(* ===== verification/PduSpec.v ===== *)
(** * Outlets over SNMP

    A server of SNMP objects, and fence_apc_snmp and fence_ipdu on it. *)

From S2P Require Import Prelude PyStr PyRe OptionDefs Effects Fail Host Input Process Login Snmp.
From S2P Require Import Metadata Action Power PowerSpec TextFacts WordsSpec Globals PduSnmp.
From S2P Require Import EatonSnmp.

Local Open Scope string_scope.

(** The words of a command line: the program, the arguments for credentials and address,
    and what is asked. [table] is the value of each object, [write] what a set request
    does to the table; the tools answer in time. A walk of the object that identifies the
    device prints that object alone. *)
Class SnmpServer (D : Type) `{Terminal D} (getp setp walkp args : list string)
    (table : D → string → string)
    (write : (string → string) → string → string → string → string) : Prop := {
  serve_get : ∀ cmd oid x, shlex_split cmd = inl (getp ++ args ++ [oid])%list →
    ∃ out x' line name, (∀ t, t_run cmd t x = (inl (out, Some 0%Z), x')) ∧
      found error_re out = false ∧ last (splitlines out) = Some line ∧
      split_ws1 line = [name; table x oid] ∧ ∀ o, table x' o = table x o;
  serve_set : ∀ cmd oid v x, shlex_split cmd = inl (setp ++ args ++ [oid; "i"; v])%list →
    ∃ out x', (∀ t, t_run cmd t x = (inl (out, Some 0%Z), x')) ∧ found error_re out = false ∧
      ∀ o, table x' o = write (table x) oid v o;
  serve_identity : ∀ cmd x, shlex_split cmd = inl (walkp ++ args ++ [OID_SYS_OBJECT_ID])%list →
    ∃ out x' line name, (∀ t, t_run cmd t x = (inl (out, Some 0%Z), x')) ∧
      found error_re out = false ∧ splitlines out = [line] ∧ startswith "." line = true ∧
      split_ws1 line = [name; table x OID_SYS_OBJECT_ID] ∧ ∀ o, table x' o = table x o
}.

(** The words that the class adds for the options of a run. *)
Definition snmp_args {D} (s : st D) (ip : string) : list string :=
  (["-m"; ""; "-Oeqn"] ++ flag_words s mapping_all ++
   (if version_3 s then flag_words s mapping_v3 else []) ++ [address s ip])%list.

...

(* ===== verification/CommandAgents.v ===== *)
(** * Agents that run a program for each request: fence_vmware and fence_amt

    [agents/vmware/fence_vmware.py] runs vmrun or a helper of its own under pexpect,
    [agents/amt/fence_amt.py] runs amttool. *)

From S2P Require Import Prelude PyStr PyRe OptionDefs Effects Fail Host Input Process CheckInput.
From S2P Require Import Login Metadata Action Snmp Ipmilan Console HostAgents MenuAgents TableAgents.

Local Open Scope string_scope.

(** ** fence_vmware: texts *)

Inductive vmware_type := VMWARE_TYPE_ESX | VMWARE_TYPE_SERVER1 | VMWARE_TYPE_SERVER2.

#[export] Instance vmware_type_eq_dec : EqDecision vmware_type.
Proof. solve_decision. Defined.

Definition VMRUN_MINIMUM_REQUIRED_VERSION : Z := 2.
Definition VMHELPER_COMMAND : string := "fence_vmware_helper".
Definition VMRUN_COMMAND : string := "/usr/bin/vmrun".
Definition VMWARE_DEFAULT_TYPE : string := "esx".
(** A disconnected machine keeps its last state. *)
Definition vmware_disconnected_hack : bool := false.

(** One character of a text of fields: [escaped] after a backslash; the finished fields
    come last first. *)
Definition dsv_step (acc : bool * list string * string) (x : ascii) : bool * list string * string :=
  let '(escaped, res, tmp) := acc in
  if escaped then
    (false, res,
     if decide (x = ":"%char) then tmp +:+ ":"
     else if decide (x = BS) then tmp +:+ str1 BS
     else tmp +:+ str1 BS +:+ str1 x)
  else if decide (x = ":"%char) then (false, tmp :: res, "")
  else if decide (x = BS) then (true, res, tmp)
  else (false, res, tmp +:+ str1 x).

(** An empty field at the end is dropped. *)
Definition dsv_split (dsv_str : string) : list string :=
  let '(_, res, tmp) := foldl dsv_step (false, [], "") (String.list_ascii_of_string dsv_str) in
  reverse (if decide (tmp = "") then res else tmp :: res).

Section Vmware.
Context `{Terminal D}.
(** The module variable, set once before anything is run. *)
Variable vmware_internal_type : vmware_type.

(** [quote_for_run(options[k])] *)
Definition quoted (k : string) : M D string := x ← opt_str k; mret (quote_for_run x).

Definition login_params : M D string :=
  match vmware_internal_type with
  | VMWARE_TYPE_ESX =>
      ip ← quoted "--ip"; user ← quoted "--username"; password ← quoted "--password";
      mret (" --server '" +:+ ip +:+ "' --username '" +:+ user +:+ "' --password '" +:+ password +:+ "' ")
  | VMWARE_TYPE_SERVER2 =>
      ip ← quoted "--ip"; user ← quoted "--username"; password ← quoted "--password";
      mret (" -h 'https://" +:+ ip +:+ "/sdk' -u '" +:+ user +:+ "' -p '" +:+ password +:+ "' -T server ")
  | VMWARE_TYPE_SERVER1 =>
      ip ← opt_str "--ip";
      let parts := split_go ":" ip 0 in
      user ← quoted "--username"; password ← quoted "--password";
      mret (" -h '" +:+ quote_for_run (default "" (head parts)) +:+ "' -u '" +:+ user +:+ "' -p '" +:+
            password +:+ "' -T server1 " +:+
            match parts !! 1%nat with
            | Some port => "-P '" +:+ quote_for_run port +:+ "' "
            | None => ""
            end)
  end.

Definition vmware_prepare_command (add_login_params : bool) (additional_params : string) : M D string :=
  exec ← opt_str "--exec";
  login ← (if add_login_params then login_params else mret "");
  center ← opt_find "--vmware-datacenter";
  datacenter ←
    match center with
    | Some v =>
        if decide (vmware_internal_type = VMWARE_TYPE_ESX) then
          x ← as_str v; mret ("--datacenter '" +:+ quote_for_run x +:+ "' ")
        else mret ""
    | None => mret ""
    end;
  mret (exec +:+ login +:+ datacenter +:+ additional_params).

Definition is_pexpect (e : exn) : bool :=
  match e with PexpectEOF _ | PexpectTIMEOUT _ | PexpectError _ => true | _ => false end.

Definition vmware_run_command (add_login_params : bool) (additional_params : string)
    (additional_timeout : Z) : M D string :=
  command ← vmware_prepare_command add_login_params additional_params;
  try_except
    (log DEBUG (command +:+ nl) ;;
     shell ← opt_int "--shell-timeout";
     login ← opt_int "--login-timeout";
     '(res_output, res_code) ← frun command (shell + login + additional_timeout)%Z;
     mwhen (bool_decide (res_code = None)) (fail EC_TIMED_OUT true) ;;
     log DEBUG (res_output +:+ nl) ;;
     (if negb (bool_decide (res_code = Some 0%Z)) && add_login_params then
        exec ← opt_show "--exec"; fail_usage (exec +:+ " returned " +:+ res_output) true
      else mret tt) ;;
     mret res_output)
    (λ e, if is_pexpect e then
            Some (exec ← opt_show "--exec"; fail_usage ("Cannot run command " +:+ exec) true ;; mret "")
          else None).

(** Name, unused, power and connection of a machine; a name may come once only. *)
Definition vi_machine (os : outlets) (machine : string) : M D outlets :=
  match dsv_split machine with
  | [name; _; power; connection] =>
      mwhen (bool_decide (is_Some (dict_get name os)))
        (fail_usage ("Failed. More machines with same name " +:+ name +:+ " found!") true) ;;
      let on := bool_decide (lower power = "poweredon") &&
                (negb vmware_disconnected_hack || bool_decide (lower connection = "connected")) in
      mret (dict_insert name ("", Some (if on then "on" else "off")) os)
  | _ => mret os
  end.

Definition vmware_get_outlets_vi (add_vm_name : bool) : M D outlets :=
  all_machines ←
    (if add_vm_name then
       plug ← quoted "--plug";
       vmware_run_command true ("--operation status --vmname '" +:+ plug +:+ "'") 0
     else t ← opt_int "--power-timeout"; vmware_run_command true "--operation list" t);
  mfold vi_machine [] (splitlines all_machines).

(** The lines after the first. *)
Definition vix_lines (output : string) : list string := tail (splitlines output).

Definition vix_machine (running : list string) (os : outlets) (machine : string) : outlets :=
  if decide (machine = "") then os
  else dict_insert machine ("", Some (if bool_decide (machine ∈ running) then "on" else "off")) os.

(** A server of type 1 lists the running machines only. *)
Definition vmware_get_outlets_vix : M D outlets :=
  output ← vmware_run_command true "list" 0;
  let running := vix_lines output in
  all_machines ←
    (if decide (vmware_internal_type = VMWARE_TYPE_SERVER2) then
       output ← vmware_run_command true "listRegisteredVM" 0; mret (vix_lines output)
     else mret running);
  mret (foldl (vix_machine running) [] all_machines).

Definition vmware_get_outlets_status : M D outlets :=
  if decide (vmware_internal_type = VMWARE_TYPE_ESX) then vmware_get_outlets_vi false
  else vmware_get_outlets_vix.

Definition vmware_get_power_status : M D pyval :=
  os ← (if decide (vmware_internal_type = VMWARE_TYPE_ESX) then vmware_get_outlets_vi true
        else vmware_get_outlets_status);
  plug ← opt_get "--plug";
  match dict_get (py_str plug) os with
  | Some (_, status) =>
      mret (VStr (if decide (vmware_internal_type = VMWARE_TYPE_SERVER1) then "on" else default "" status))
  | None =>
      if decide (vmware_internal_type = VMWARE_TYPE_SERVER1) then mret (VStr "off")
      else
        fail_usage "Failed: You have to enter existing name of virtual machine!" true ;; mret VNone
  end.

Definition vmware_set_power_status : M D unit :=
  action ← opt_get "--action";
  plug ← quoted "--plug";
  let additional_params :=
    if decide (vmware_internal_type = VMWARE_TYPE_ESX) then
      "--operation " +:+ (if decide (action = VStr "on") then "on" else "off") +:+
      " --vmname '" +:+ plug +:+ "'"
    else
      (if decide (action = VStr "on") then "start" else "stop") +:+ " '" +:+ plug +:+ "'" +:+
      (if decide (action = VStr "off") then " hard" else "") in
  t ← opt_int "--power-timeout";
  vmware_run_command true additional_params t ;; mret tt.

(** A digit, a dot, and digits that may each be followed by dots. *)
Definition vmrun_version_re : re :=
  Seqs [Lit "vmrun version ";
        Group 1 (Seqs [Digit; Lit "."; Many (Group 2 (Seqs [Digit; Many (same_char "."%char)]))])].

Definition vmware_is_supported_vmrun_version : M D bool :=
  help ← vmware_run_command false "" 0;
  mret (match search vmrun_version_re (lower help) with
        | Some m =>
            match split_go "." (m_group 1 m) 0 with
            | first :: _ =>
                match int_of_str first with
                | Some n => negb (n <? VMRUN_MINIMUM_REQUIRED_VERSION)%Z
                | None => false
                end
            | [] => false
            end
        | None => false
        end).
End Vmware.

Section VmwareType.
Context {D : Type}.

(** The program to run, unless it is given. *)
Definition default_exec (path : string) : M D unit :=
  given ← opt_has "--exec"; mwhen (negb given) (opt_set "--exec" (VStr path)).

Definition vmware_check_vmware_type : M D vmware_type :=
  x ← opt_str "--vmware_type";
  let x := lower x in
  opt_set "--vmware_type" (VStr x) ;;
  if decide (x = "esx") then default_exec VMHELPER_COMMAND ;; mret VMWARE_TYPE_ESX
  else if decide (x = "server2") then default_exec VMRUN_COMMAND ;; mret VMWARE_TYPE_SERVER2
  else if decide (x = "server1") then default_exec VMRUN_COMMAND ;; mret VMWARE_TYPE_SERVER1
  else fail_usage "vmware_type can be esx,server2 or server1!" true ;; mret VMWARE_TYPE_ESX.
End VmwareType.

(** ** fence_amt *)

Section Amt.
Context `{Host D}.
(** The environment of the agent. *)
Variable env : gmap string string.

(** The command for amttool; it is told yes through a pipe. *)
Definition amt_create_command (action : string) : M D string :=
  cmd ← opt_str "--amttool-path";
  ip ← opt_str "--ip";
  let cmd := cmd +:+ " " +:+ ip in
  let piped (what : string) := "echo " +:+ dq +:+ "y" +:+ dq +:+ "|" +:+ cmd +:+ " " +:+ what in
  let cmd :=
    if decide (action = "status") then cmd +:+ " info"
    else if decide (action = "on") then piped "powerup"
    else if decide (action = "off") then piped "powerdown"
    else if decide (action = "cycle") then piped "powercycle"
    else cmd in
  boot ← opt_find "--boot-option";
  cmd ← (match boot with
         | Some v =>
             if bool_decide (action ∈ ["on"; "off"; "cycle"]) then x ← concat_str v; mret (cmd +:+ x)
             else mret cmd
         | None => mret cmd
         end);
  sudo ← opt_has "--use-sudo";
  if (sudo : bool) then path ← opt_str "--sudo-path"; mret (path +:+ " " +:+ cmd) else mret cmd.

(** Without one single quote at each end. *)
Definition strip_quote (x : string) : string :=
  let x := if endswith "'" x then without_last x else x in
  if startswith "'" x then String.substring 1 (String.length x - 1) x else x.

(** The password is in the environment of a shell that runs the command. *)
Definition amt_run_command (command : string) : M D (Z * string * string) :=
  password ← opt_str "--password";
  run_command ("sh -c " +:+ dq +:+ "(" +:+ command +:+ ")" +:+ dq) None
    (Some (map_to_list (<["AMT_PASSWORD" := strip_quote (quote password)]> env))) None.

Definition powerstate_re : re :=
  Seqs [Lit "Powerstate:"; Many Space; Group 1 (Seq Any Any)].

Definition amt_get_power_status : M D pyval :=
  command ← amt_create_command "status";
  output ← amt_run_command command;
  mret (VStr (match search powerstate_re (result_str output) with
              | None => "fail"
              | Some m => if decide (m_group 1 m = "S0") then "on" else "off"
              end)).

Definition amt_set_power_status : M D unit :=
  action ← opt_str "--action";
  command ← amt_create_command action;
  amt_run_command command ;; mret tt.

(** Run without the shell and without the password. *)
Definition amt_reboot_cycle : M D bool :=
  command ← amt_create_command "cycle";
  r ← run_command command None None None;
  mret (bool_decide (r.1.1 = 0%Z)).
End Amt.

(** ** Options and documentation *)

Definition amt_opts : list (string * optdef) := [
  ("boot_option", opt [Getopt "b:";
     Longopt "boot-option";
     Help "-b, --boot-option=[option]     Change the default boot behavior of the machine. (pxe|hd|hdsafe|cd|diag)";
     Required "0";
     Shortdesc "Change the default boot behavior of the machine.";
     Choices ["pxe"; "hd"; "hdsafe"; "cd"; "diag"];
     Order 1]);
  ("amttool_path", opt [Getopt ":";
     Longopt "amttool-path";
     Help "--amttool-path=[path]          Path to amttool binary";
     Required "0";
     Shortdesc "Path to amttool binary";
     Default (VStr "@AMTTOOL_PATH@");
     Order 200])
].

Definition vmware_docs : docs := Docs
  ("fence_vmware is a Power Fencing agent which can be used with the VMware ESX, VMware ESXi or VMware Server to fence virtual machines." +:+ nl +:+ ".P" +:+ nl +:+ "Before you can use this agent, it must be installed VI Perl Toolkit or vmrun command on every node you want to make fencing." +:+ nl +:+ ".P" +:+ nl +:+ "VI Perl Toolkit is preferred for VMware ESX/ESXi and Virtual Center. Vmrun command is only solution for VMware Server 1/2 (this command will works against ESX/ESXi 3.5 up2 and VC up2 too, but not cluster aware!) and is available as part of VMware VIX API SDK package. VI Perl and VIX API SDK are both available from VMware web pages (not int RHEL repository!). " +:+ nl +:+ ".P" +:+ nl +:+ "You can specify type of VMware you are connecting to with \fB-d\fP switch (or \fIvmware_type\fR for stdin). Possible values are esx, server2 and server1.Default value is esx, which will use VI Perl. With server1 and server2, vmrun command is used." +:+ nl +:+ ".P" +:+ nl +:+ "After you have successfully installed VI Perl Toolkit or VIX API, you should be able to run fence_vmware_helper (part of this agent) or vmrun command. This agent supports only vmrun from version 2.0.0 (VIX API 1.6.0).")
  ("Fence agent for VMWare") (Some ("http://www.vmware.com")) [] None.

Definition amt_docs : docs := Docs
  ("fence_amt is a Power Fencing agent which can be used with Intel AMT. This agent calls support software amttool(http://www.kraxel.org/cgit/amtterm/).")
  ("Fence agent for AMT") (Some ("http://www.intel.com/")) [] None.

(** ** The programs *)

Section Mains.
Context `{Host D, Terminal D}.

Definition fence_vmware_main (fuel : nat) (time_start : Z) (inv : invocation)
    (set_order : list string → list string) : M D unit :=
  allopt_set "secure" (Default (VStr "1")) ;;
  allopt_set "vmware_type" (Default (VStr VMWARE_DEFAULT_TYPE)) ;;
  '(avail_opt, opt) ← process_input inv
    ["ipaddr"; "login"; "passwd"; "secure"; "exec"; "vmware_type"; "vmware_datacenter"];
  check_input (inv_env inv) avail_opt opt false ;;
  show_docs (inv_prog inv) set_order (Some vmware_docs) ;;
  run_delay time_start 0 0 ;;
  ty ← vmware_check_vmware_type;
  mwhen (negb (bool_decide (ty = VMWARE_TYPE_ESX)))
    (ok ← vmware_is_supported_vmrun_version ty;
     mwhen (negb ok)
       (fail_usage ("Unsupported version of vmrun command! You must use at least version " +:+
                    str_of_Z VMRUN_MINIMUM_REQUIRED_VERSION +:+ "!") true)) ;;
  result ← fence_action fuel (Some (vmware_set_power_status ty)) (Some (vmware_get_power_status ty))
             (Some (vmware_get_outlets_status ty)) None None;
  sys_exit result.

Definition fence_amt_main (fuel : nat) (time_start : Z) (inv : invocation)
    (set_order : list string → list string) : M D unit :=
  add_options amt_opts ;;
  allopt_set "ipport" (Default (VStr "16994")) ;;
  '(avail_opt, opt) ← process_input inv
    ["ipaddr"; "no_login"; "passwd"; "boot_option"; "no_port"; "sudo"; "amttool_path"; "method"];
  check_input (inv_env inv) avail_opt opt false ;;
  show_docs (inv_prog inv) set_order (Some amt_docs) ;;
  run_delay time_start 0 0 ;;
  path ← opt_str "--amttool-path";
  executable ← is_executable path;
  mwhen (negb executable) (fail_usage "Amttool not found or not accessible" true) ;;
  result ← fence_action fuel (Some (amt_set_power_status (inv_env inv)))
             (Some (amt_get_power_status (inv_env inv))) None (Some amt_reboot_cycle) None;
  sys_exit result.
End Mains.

* [Task to complete] Only one stretch of the entries above is wanted: the lines from the one containing "(** ** fence_vmware: texts *)" through the one containing "Definition vmware_disconnected_hack : bool". Please reproduce it exactly.

* [Solution below]
(** ** fence_vmware: texts *)

Inductive vmware_type := VMWARE_TYPE_ESX | VMWARE_TYPE_SERVER1 | VMWARE_TYPE_SERVER2.

#[export] Instance vmware_type_eq_dec : EqDecision vmware_type.
Proof. solve_decision. Defined.

Definition VMRUN_MINIMUM_REQUIRED_VERSION : Z := 2.
Definition VMHELPER_COMMAND : string := "fence_vmware_helper".
Definition VMRUN_COMMAND : string := "/usr/bin/vmrun".
Definition VMWARE_DEFAULT_TYPE : string := "esx".
(** A disconnected machine keeps its last state. *)
Definition vmware_disconnected_hack : bool := false.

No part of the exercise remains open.